Integrating logical reasoning and probabilistic graphical models for spoken dialog system
MetadataShow full item record
In recent times, partially observable Markov decision processes (POMDPs), an instance of probabilistic sequential decision making under partial observability, have been used to create SDS. These systems use the inherent capabilities of POMDPs to model (and account for) the common causes of speech recognition errors such as background noise and variations in user input. However, POMDP-based solutions can become computationally intractable as the number of possible states becomes large. This is typically the case for dialog in many practical application domains. These systems also fail to exploit the contextual commonsense knowledge about the domain or the sequence of possible utterances in dialog in any specific domain. This thesis is a significant step towards addressing the challenges in designing SDS for practical applications.
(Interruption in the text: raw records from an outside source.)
(** * InspIRCd reactor core: kqueue socket engine and the MySQL dispatcher

    A shallow embedding of [src/socketengine_kqueue.cpp] and of the queueing
    part of [src/modules/extra/m_mysql.cpp], with the properties of the
    specification stated over it.

    Conventions of the embedding
    - C [int] values are [Z]; the places where the source converts between
      signed and unsigned integers are written out with [to_uint]/[to_int].
    - A pointer that may be [NULL] is an [option]; following a [NULL]
      pointer, indexing a container outside its bounds and calling
      [front()] on an empty [std::deque] are undefined behaviour in C++ and
      are modelled as an explicit fault outcome: the model never invents a
      result for them.
    - System calls are the boundary with the kernel: the value a call
      returns is an input of the operation that makes it, and the change
      record handed to the kernel is appended to a log in the state.
    - Virtual callbacks ([EventHandler::HandleEvent], [SQLQuery::OnResult],
      [SQLQuery::OnError]) are recorded in a log in call order. *)

From stdpp Require Import gmap list strings pretty.
From Stdlib Require Import ZArith Lia Ascii.

Local Open Scope Z_scope.

(* ====================================================================== *)
(** * Part I: definitions                                                  *)
(* ====================================================================== *)

(** ** Integer conversions used by the sources *)

(** Conversion to [unsigned int] (32 bits). *)
Definition to_uint (z : Z) : Z := z mod 2 ^ 32.

(** Conversion to [int] (32 bits, two's complement). *)
Definition to_int (z : Z) : Z := (z + 2 ^ 31) mod 2 ^ 32 - 2 ^ 31.

(* ---------------------------------------------------------------------- *)
(** ** [socketengine_kqueue.cpp]                                           *)
(* ---------------------------------------------------------------------- *)

Module KQueue.

(** Filters and flags of [<sys/event.h>], with their FreeBSD values; the
    engine uses these six. *)
Definition EVFILT_READ  : Z := -1.
Definition EVFILT_WRITE : Z := -2.
Definition EV_ADD     : Z := 1.      (* 0x0001 *)
Definition EV_DELETE  : Z := 2.      (* 0x0002 *)
Definition EV_ONESHOT : Z := 16.     (* 0x0010 *)
Definition EV_EOF     : Z := 32768.  (* 0x8000 *)

(** [struct kevent]: the engine sets and reads [ident], [filter] and
    [flags] only ([fflags], [data] and [udata] are always 0 / NULL). *)
Record kevent := EV_SET { ident : Z; filter : Z; flags : Z }.

(** The direction passed to [HandleEvent]. *)
Inductive EventType := EVENT_READ | EVENT_WRITE | EVENT_ERROR.

#[global] Instance EventType_eq_dec : EqDecision EventType.
Proof. solve_decision. Defined.

(** What the engine uses of an [EventHandler]: its descriptor and whether
    it is registered for reading. *)
Record EventHandler := { GetFd : Z; Readable : bool }.

(** A handler callback runs on the reactor thread and may call back into the
    engine. A call carries the value its [kevent()] system call returns. *)
Inductive EngineCall :=
| CallAddFd (eh : EventHandler) (i : Z)
| CallDelFd (eh : EventHandler) (i : Z)
| CallWantWrite (eh : EventHandler) (i : Z).

(** The state of a [KQueueEngine]. [ref] is the handle table of the base
    class [SocketEngine] (an absent key is a [NULL] slot). [changes] logs the
    change records submitted to the kernel and [delivered] the
    [HandleEvent] calls made, both oldest first. *)
Record KQueueEngine := {
  ref : gmap Z EventHandler;
  CurrentSetSize : Z;
  changes : list kevent;
  delivered : list (EventHandler * EventType)
}.

Definition set_ref (f : gmap Z EventHandler → gmap Z EventHandler)
    (e : KQueueEngine) : KQueueEngine :=
  {| ref := f (ref e); CurrentSetSize := CurrentSetSize e;
     changes := changes e; delivered := delivered e |}.

Definition set_CurrentSetSize (f : Z → Z) (e : KQueueEngine) : KQueueEngine :=
  {| ref := ref e; CurrentSetSize := f (CurrentSetSize e);
     changes := changes e; delivered := delivered e |}.

(** [kevent(EngineHandle, &ke, 1, 0, 0, NULL)]: one change handed over. *)
Definition submit_change (ke : kevent) (e : KQueueEngine) : KQueueEngine :=
  {| ref := ref e; CurrentSetSize := CurrentSetSize e;
     changes := changes e ++ [ke]; delivered := delivered e |}.

Definition log_call (eh : EventHandler) (t : EventType)
    (e : KQueueEngine) : KQueueEngine :=
  {| ref := ref e; CurrentSetSize := CurrentSetSize e;
     changes := changes e; delivered := delivered e ++ [(eh, t)] |}.

(** The constructor, after a successful [kqueue()]. *)
Definition new_engine : KQueueEngine :=
  {| ref := ∅; CurrentSetSize := 0; changes := []; delivered := [] |}.

Section Engine.

(** The compile-time descriptor limit (a macro of the generated
    configuration header). *)
Variable MAX_DESCRIPTORS : Z.

Definition GetMaxFds (e : KQueueEngine) : Z := MAX_DESCRIPTORS.

Definition GetRemainingFds (e : KQueueEngine) : Z :=
  MAX_DESCRIPTORS - CurrentSetSize e.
The proposed novel architecture improves the tractability of SDSs by exploiting contextual domain knowledge, and the complementary strengths of commonsense inference and probabilistic sequential decision making. Specifically, we use Plog, a probabilistic extension to the declarative language Answer Set Prolog (ASP), to represent and reason with domain knowledge. We also use a POMDP to select the actions executed by the SDS, i.e., the verbal utterances of the system and the conclusions drawn, in response to the verbal inputs of the user. Commonsense inference with the domain knowledge is used to identify the subset of the state space that needs to be considered by the POMDP, and to revise the probabilistic beliefs currently encoded by the POMDP. The updated probabilistic belief distributions are, in turn, used to revise the domain knowledge for subsequent inference. The architecture's capabilities are illustrated and evaluated in the context of a system that accepts verbal instructions from a human to move objects between specific locations.